What is needed >> Report each line below that carries the word "Inductive".

Information provided Start Marker

(** [arr.add(i).read()] of a little-endian [u32]. *)
Definition le_value (l : list Z) : Z := foldr (λ b acc, b + 256 * acc) 0 l.
Definition user_read_u32 (va : Z) : KM Z :=
  l ← user_read va 4; mret (le_value l).

(** ** Capability arguments *)

(** [CSpaceObj::slot], with [None] for the null pointer. *)
Definition cspace_slot_ptr (cs : ObjId) (i : Z) : K (option SlotId) :=
  s ← cspace_slot cs i;
  mret (if decide (s = null_slot) then None else Some s).

Definition cur_slot (idx : Z) : KM (option SlotId) :=
  if U32_MAX <? idx then mret None
  else
    t ← the_current;
    cs ← lift (tcb_cspace t);
    match cs with
    | None => mret None
    | Some cs => lift (cspace_slot_ptr cs idx)
    end.

Definition cap_of (s : SlotId) : KM Cap := lift (v ← slot s; mret (cap v)).

Fixpoint resolve_loop (list_ptr : Z) (require_full : bool) (i n : nat) : KM (result (list (option SlotId)) Z) :=
  match n with
  | O => mret (Ok [])
  | S n' =>
      idx ← user_read_u32 (list_ptr + 4 * Z.of_nat i);
      if idx =? SLOT_NONE then
        rest ← resolve_loop list_ptr require_full (S i) n';
        match rest with Ok l => mret (Ok (None :: l)) | Err e => mret (Err e) end
      else
        s ← cur_slot idx;
        match s with
        | None => mret (Err ERR_BADSLOT)
        | Some s =>
            c ← cap_of s;
            if require_full && cap_is_empty c then mret (Err ERR_BADSLOT)
            else
              rest ← resolve_loop list_ptr require_full (S i) n';
              match rest with Ok l => mret (Ok (Some s :: l)) | Err e => mret (Err e) end
        end
  end.

Definition resolve_cap_list (list_ptr : Z) (require_full : bool) : KM (result (list (option SlotId)) Z) :=
  if list_ptr =? 0 then mret (Ok (replicate MSG_CAPS None))
  else
    okr ← user_range_ok list_ptr (Z.of_nat MSG_CAPS * 4);
    if negb okr || negb (list_ptr mod 4 =? 0) then mret (Err ERR_FAULT)
    else resolve_loop list_ptr require_full 0 MSG_CAPS.

(** ** The arms of [execute]

    [debug_log] is the build feature of that name; the layout, the two shared
    kernel entries of a first-level table and the kernel's translation base are the
    parameters the called operations have. *)
Section arms.
Context (L : Layout) (k0 k1 kernel_ttbr0 : Z) (debug_log : bool).

(** [Uart::write_char] of the character with this code: UTF-8, with a carriage
    return before a line feed. *)
Definition uart_putc (b : Z) : KM unit := modify (with_uart (cons b)).
Definition write_char (ch : Z) : KM unit :=
  if ch <? 128 then
    (if ch =? 10 then uart_putc 13 else mret tt);; uart_putc ch
  else uart_putc (Z.lor 192 (Z.shiftr ch 6));; uart_putc (Z.lor 128 (Z.land ch 63)).

Definition sys_debug_putc (ch : Z) : KM (option Z) :=
  (if debug_log then write_char (as_u8 ch) else mret tt);; ok 0.

Definition sys_debug_write (ptr len : Z) : KM (option Z) :=
  if debug_log then
    okr ← user_range_ok ptr len;
    if negb okr || (DEBUG_WRITE_MAX <? len) then fail ERR_FAULT
    else
      for_from 0 (Z.to_nat len) (λ i,
        pa ← user_pa false (ptr + Z.of_nat i);
        b ← gets (λ ks, k_mem ks pa);
        write_char b);;
      ok 0
  else ok 0.
Lemma thread_start_as_mid tcb cspace aspace entry sp prio arg :
  0 ≤ entry ≤ U64_MAX → 0 ≤ prio < 32 → wp (sys_thread_start_as tcb cspace aspace entry sp prio arg) post ks.
Proof using All.
  intros He Hp. unfold sys_thread_start_as. rewrite wp_bind. apply (wp_cur_slot ks t Hc).
  { rewrite wp_bind. apply (wp_cur_slot ks t Hc); [|intros s _]; (rewrite wp_bind; apply (wp_cur_slot ks t Hc); [|intros s' _]); apply wp_fail. }
  intros ts _. rewrite wp_bind. apply (wp_cur_slot ks t Hc).
  { rewrite wp_bind. apply (wp_cur_slot ks t Hc); [|intros s' _]; apply wp_fail. }
  intros css _. rewrite wp_bind. apply (wp_cur_slot ks t Hc); [apply wp_fail|]. intros ass _. rewrite wp_bind. apply wp_cap_of.
  destruct (kind (cap (slots (k_store ks) !!! ts))) as [| | | | |t' mp| | | |] eqn:Et; try apply wp_fail. rewrite wp_bind. apply wp_cap_of.
  destruct (kind (cap (slots (k_store ks) !!! css))) as [| | | |cs| | | | |] eqn:Ec; try apply wp_fail. rewrite wp_bind. apply wp_cap_of.
  destruct (kind (cap (slots (k_store ks) !!! ass))) as [| | |asp| | | | | |] eqn:Ea; try apply wp_fail.
  pose proof (sp_cap _ (ki_shape _ _ _ Kst) ts) as Hok. unfold cap_ok, st in Hok. rewrite Et in Hok.
  pose proof (sp_cap _ (ki_shape _ _ _ Kst) css) as Hck. unfold cap_ok, st in Hck. rewrite Ec in Hck.
  pose proof (sp_cap _ (ki_shape _ _ _ Kst) ass) as Hak. unfold cap_ok, st in Hak. rewrite Ea in Hak.
  rewrite wp_bind. unfold tcb_state. apply wp_lift_gets.
  destruct (decide (t_state (tcbs (k_store ks) !!! t') = ThreadState.Inactive)) as [Hi|Hi];
    [rewrite bool_decide_eq_true_2 by done|rewrite bool_decide_eq_false_2 by done; apply wp_fail]. cbn [negb].
  rewrite wp_bind. apply wp_lift. fold st. apply prioritised; [done|done| |].
  { unfold st. rewrite with_store_id. apply wp_fail. }
  intros st1 K1. rewrite wp_bind. apply wp_lift. cbn [k_store with_store].
  assert (∃ b, range_mapped asp entry 4 false st1 = Ret (b, st1)) as [b Eb].
  { destruct Hak as [leaves W]. unfold range_mapped. change (aspaces st1) with (aspaces (k_store ks)). change (hw st1) with (hw (k_store ks)).
    set (o := aspaces (k_store ks) !!! asp) in *. assert (pt_wf (as_pool_base o) (pt_view o (hw (k_store ks))) leaves) as W' by (by eapply pt_wf_hw).
    destruct (range_mapped_in_spec (as_pool_base o) (pt_view o (hw (k_store ks))) leaves false W' entry 4 He ltac:(lia)) as (b & E & _).
    exists b. by rewrite E. }
  eapply wp_of_eq; [exact Eb|]. destruct b; cbn [negb].
  2:{ unfold fail. wp_step. eapply (mid_good idle ks); [done|done|done| |done]. apply good_shrunk; [exact K1|apply shrinks_priority]. }
  rewrite wp_bind. apply wp_lift. cbn [k_store with_store]. apply wp_take_ref; [apply room_ref|].
  rewrite wp_bind. apply wp_lift. cbn [k_store with_store]. apply wp_take_ref.
  { change (refs st1) with (refs (k_store ks)). cbn [refs with_refs]. pose proof (rm_refs _ Hroom cs). pose proof (rm_refs _ Hroom asp).
    change (refs st1) with (refs (k_store ks)). destruct (decide (asp = cs)) as [->|]; [rewrite lookup_total_insert_eq; lia|rewrite lookup_total_insert_ne by congruence; lia]. }
  rewrite wp_bind. apply wp_lift. unfold set_tcb_cspace, set_tcb_aspace, upd_tcb. wp_step. apply wp_lift. wp_step. apply wp_lift. wp_step.
  apply wp_lift. cbn [k_store with_store]. 
  rewrite (upd_tcb_twice t' (tcb_set_cspace (Some cs)) (tcb_set_aspace (Some asp))).
  rewrite (upd_tcb_twice t' (λ o, tcb_set_aspace (Some asp) (tcb_set_cspace (Some cs) o))).
  set (rm := <[asp := (<[cs := refs st1 !!! cs + 1]> (refs st1)) !!! asp + 1]> (<[cs := refs st1 !!! cs + 1]> (refs st1))).
  eapply wp_mono; [apply (start_good t' prio cs (Some asp) (λ o, tcb_set_frame (start_frame entry sp arg) (tcb_set_aspace (Some asp) (tcb_set_cspace (Some cs) o)))
    rm K1)|]; try done.
  - exists css. unfold st. by rewrite Ec.
  - by intros a [= <-].
  - intros o. unfold rm. change (refs st1) with (refs st). rewrite (lookup_total_insert _ asp). destruct (decide (asp = o)) as [->|Hne].
    + rewrite (ind_true (Some o = Some o)) by done. destruct (decide (cs = o)) as [->|Hne].
      * rewrite lookup_total_insert_eq, ind_true by done. lia.
      * rewrite lookup_total_insert_ne, ind_false by congruence. lia.
    + rewrite (ind_false (Some asp = Some o)) by congruence. destruct (decide (cs = o)) as [->|Hne'].
      * rewrite lookup_total_insert_eq, ind_true by done. lia.
      * rewrite lookup_total_insert_ne, ind_false by congruence. lia.
  - cbv beta. intros _ st' G. unfold ok. wp_step. by eapply (mid_good idle ks).
Qed.
(* ===== verification/Theorems.v ===== *)
(** The properties of the capability core, stated on the whole store, each followed
    by an instance on one of the concrete stores of [Scenarios]. *)

From S2P Require Import Prelude KStore Ready Census Notif Timer Irq Cdt Aspace Kinv Refs Channel Thread Events Cspace Fifo Untyped Retype Sched Sysabi Scenarios.

(** ** Deletion and revocation *)

(** C13: deleting an occupied slot of a consistent kernel terminates without a panic,
    however deep the teardown it triggers; the kernel invariant holds again (tree,
    reference counts, end counts, queues, timers), the slot is empty, and no other
    slot has gained or changed a capability. *)
Theorem delete_sound (st : Store) (s : SlotId) :
  kinv st → occupied st s →
  wp (delete s) (λ _ st', kinv st' ∧ shrinks st st' ∧ ¬ occupied st' s) st.
Proof. intros K Hs. by apply delete_kinv. Qed.

Lemma delete_sound_witness :
  ∃ st', delete (sl 2) tree = Ret (tt, st') ∧ kinv st' ∧ occupied st' (sl 3) ∧ refs st' !!! ob 10 = 1.
Proof.
  pose proof (delete_sound tree (sl 2) tree_kinv) as H.
  apply wp_inv in H as ([] & st' & E & K & _); [|vm_compute; done].
  exists st'. split; [done|]. split; [done|].
  rewrite (run_ret _ _ _ _ E). vm_compute. done.
Defined.
(** The four fields of a record's header and its payload tile the front of the buffer. *)
Lemma slices_tile buf n :
  0 ≤ n → 48 + n ≤ Z.of_nat (length buf) →
  buf = slice buf 0 4 ++ slice buf 4 8 ++ slice buf 12 4 ++ slice buf 16 32 ++ slice buf 48 n ++ drop (Z.to_nat (48 + n)) buf.
Proof using Type.
  intros Hn Hl. unfold slice. rewrite <-(take_drop 4 buf) at 1. f_equal. rewrite <-(take_drop 8 (drop 4 buf)) at 1. f_equal. rewrite drop_drop.
  rewrite <-(take_drop 4 (drop (4 + 8) buf)) at 1. f_equal. rewrite drop_drop. rewrite <-(take_drop 32 (drop (4 + 8 + 4) buf)) at 1. f_equal. rewrite drop_drop.
  rewrite <-(take_drop (Z.to_nat n) (drop _ buf)) at 1. f_equal. rewrite drop_drop. f_equal. lia.
Qed.
(** The structural walk is the payload decoder, without building the operation. *)
Lemma e_payload_ok_spec : is_bytes pay → e_payload_ok pay = true ↔ ∃ op, decode_payload pay = Ok op.
Proof using Type.
  intros Hb. rewrite e_payload_ok_op. unfold decode_payload, decode_payload_parser. change (reader pay) with ⟪0⟫. rewrite pbind, u8_walk by lia.
  destruct (e_take pay 0 1) as [p|] eqn:E; cbn [walked]; [|split; [done|by intros [? ?]]]. apply e_take_le in E as [_ Hl]; [|lia].
  pose proof (agree_op (pay !!! 0%nat) p Hb Hl) as Ha. rewrite pbind. cbn [mbind option_bind].
  destruct (e_op _ p) as [q|]; cbn [agree] in Ha; [|destruct Ha as [e ->]; split; [done|by intros [? ?]]].
  destruct Ha as (Hq & op & ->). rewrite pbind. unfold rd_done. cbn [rd_pos rd_buf]. case_bool_decide; cbn; [|split; [done|by intros [? ?]]]. split; [intros _; by eexists|done].
Qed.
End walk.

(** * Records in the log *)

Section log.
Context (hash_of : list Z → Hash) `{!HashLaws hash_of}.

Lemma slice_drop l off p n : 0 ≤ p → slice (drop off l) p n = slice l (Z.of_nat off + p) n.
Proof using Type. intros Hp. unfold slice. rewrite drop_drop. do 2 f_equal. lia. Qed.

Lemma slice_take l m p n : 0 ≤ p → 0 ≤ n → p + n ≤ Z.of_nat m → slice (take m l) p n = slice l p n.
Proof using Type. intros. apply list_eq. intros i. rewrite !slice_lookup. case_decide; [|done]. rewrite lookup_take_lt by lia. done. Qed.

Lemma wal_magic_at wal off :
  (48 ≤ length wal - off)%nat →
  (at_ wal (Z.of_nat off) =? 87) && (at_ wal (Z.of_nat off + 1) =? 82) && (at_ wal (Z.of_nat off + 2) =? 69) && (at_ wal (Z.of_nat off + 3) =? 67) =
    bool_decide (slice (drop off wal) 0 4 = WAL_MAGIC).
Proof using Type.
  intros Hl. rewrite slice_drop, Z.add_0_r by lia. pose proof (slice_at wal (Z.of_nat off) 4 ltac:(lia) ltac:(cbn; lia)) as E. change (Z.of_nat 4) with 4 in E. rewrite E.
  change ((λ i, at_ wal (Z.of_nat off + Z.of_nat i)) <$> seq 0 4) with
    [at_ wal (Z.of_nat off + 0); at_ wal (Z.of_nat off + 1); at_ wal (Z.of_nat off + 2); at_ wal (Z.of_nat off + 3)]. rewrite Z.add_0_r.
  generalize (at_ wal (Z.of_nat off)), (at_ wal (Z.of_nat off + 1)), (at_ wal (Z.of_nat off + 2)), (at_ wal (Z.of_nat off + 3)). intros a b c d. unfold WAL_MAGIC.
  case_bool_decide as H; [injection H as -> -> -> ->; done|]. apply andb_false_iff. destruct (Z.eqb_spec d 67); [left|by right].
  apply andb_false_iff. destruct (Z.eqb_spec c 69); [left|by right]. apply andb_false_iff. destruct (Z.eqb_spec b 82); [left|by right]. apply Z.eqb_neq. intros ->. apply H. by subst.
Qed.

(** Frame, structure and checksum together are the record decoder. *)
Lemma frame_spec wal off :
  is_bytes wal → (off ≤ length wal)%nat →
  match decode_frame wal off with
  | None => decode_record hash_of (drop off wal) = None
  | Some (s, rlen) =>
      (48 ≤ rlen ∧ off + rlen ≤ length wal)%nat ∧
      if wal_content_ok hash_of wal off rlen
      then ∃ op, decode_record hash_of (drop off wal) = Some (s, op, Z.of_nat rlen)
      else decode_record hash_of (drop off wal) = None
  end.
Proof using Type.
  intros Hb Hoff. set (buf := drop off wal). assert (length buf = length wal - off)%nat as Hl by (unfold buf; by rewrite length_drop). assert (is_bytes buf) as Hbb by (by apply Forall_drop).
  unfold decode_frame. unfold decode_record, WAL_HEADER. fold buf. unfold WAL_HEADER_N.
  case_bool_decide as H48; [destruct (Z.ltb_spec (Z.of_nat (length buf)) 48); [done|lia]|]. rewrite wal_magic_at by lia. fold buf. destruct (Z.ltb_spec (Z.of_nat (length buf)) 48); [lia|]. cbn [orb].
  destruct (bool_decide (slice buf 0 4 = WAL_MAGIC)); [|done]. cbn [negb]. cbv zeta.
  rewrite read_u64_value, read_u32_value by (done || lia). rewrite <-!slice_drop by lia. fold buf.
  assert (length (slice buf 12 4) = 4%nat) as L4 by (apply slice_length; lia). pose proof (le_value_fits (slice buf 12 4) 4 (slice_bytes _ _ _ Hbb) L4) as Hf.
  set (len := le_value (slice buf 12 4)) in *. assert (0 ≤ len) as Hlen by (unfold fits_in in Hf; lia).
  case_bool_decide as Hr; [|destruct (Z.ltb_spec (Z.of_nat (length buf)) (48 + len)); [done|lia]]. destruct (Z.ltb_spec (Z.of_nat (length buf)) (48 + len)); [lia|]. split; [lia|].
  unfold wal_content_ok, wal_struct_ok, wal_checksum_ok, WAL_HEADER_N, WAL_HEADER. rewrite bool_decide_eq_false_2 by lia.
  assert (take (48 + Z.to_nat len - 48) (drop (off + 48) wal) = slice buf 48 len) as ->.
  { unfold slice, buf. rewrite drop_drop. do 2 f_equal; lia. }
  fold buf. set (rec_ := take (48 + Z.to_nat len) buf). assert (length rec_ = 48 + Z.to_nat len)%nat as Hrl by (unfold rec_; rewrite length_take; lia).
  cbv zeta. rewrite Hrl. rewrite bool_decide_eq_false_2 by lia. unfold rec_. rewrite !slice_take by lia. fold len. rewrite bool_decide_eq_false_2 by lia.
  destruct (e_payload_ok (slice buf 48 len)) eqn:Ep; cbn [andb].
  - apply e_payload_ok_spec in Ep as [op ->]; [|by apply slice_bytes]. case_bool_decide; cbn [negb]; [|done]. exists op. do 2 f_equal. lia.
  - destruct (negb _); [done|]. destruct (decode_payload (slice buf 48 len)) as [op|] eqn:Ed; [|done]. exfalso.
    assert (e_payload_ok (slice buf 48 len) = true) as E1 by (apply e_payload_ok_spec; [by apply slice_bytes|by exists op]). congruence.
Qed.
(* ===== verification/Prolly.v ===== *)
(** Per-directory prolly trees ([cas/src/prolly.rs]): the canonical encoding of an entry
    and of a node, the content-defined partition of a level, saving and loading a
    directory through a content-addressed store, and the difference of two directories.
    The hash function and the store are parameters; [MemStore] is the in-memory store.

    [decode_raw] and [decode_node] are given with [tlv_err] applied, as all their callers
    do: [TlvErr::Truncated] is [BadNode "truncated"]. *)

From stdpp Require Import strings.
From S2P Require Import Prelude Bytes BTree.

Definition INLINE_MAX : Z := 512.
Definition SPLIT_MASK : Z := 31.
Definition MAX_OPT_BYTES : Z := 4096.
Definition OPT_TAG_FLAGS : Z := 1.
Definition MAX_NODE_ENTRIES : nat := 128.

(** ** Entries *)

Inductive EntryKind : Type := KFile | KDir.
Inductive Content : Type := Inline (b : list Z) | ChunkList (h : Hash) | DirRoot (h : Hash).
Record Entry : Type := MkEntry {
  e_name : list Z; e_kind : EntryKind; e_flags : Z; e_size : Z; e_mtime : Z; e_content : Content }.

Inductive RawContent : Type := RInline (b : list Z) | RChunkList (a : list Z) | RDirRoot (a : list Z).
Record RawEntry : Type := MkRaw {
  r_name : list Z; r_kind : Z; r_flags : Z; r_size : Z; r_mtime : Z; r_content : RawContent }.
Record RawChild : Type := MkChild { c_key : list Z; c_child : list Z }.
Inductive RawNodeBody : Type := Leaf (es : list RawEntry) | Internal (cs : list RawChild).

#[global] Instance EntryKind_eq_dec : EqDecision EntryKind.
Proof. solve_decision. Defined.
#[global] Instance Content_eq_dec : EqDecision Content.
Proof. solve_decision. Defined.
#[global] Instance Entry_eq_dec : EqDecision Entry.
Proof. solve_decision. Defined.

Definition validate_name (name : list Z) : result unit FormatError :=
  if (1 <=? Z.of_nat (length name)) && (Z.of_nat (length name) <=? 255)
     && negb (existsb (λ b, (b =? 0) || (b =? 47)) name)
     && negb (bool_decide (name = [46])) && negb (bool_decide (name = [46; 46]))
  then Ok tt else Err BadName.

Definition validate_entry (e : Entry) : result unit FormatError :=
  match validate_name (e_name e) with
  | Err x => Err x
  | Ok _ =>
      match e_kind e, e_content e with
      | KFile, Inline bytes =>
          if INLINE_MAX <? Z.of_nat (length bytes) then Err (BadEntry "inline content too large")
          else if negb (e_size e =? Z.of_nat (length bytes)) then Err (BadEntry "inline size mismatch")
          else Ok tt
      | KFile, ChunkList _ =>
          if e_size e <=? INLINE_MAX then Err (BadEntry "small file must be inline") else Ok tt
      | KDir, DirRoot _ =>
          if negb (e_size e =? 0) then Err (BadEntry "dir size must be 0") else Ok tt
      | _, _ => Err (BadEntry "kind/content mismatch")
      end
  end.

Definition entry_to_raw (e : Entry) : RawEntry :=
  MkRaw (e_name e) (match e_kind e with KFile => 0 | KDir => 1 end) (e_flags e) (e_size e) (e_mtime e)
    (match e_content e with Inline b => RInline b | ChunkList h => RChunkList h | DirRoot h => RDirRoot h end).
Definition raw_to_entry (r : RawEntry) : Entry :=
  MkEntry (r_name r) (if r_kind r =? 0 then KFile else KDir) (r_flags r) (r_size r) (r_mtime r)
    (match r_content r with RInline b => Inline b | RChunkList a => ChunkList a | RDirRoot a => DirRoot a end).

(** ** Entry bytes *)

Definition encode_content (c : RawContent) : list Z :=
  match c with
  | RInline b => [0] ++ u16_le (as_u16 (Z.of_nat (length b))) ++ b
  | RChunkList h => [1] ++ h
  | RDirRoot h => [2] ++ h
  end.
Definition encode_raw (e : RawEntry) : list Z :=
  put_bytes8 (r_name e) ++ [r_kind e] ++ u64_le (r_size e) ++ u64_le (r_mtime e) ++ encode_content (r_content e) ++
  (if negb (r_flags e =? 0) then u16_le 7 ++ [OPT_TAG_FLAGS] ++ u16_le 4 ++ u32_le (r_flags e) else u16_le 0).
Definition encode_entry (e : Entry) : list Z := encode_raw (entry_to_raw e).

Definition decode_content : parse RawContent :=
  ctag ← rd_u8;
  if ctag =? 0 then ilen ← rd_u16; ib ← rd_take (Z.to_nat ilen); mret (RInline ib)
  else if ctag =? 1 then h ← rd_hash; mret (RChunkList h)
  else if ctag =? 2 then h ← rd_hash; mret (RDirRoot h)
  else refuse (BadEntry "bad content tag").

(** The optional section, read within its own bounds: [while p < opt_end]. *)
Fixpoint opt_loop (fuel : nat) (flags last_tag : Z) (r : Reader) : option (result Z FormatError) :=
  if bool_decide (rd_pos r = length (rd_buf r)) then Some (Ok flags)
  else
    match fuel with
    | O => None
    | S fuel' =>
        match (tag ← rd_u8;
               if tag <=? last_tag then refuse (BadEntry "optional tags not strictly ascending")
               else
                 vlen ← rd_u16;
                 val ← rd_take (Z.to_nat vlen);
                 if tag =? OPT_TAG_FLAGS then
                   if negb (vlen =? 4) then refuse (BadEntry "bad flags length")
                   else
                     let f := le_value val in
                     if f =? 0 then refuse (BadEntry "zero flags must be absent") else mret f
                 else refuse (BadEntry "unknown optional tag")) r with
        | Err e => Some (Err e)
        | Ok (f, r') => opt_loop fuel' f 1 r'
        end
    end.
(** One record at most: a second tag cannot ascend. *)
Definition opt_section (opt : list Z) : result Z FormatError :=
  match opt_loop 2 0 (-1) (reader opt) with Some x => x | None => Err (BadEntry "") end.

Information provided End Marker

Answer section >>
Inductive EntryKind : Type := KFile | KDir.
Inductive Content : Type := Inline (b : list Z) | ChunkList (h : Hash) | DirRoot (h : Hash).
Inductive RawContent : Type := RInline (b : list Z) | RChunkList (a : list Z) | RDirRoot (a : list Z).
Inductive RawNodeBody : Type := Leaf (es : list RawEntry) | Internal (cs : list RawChild).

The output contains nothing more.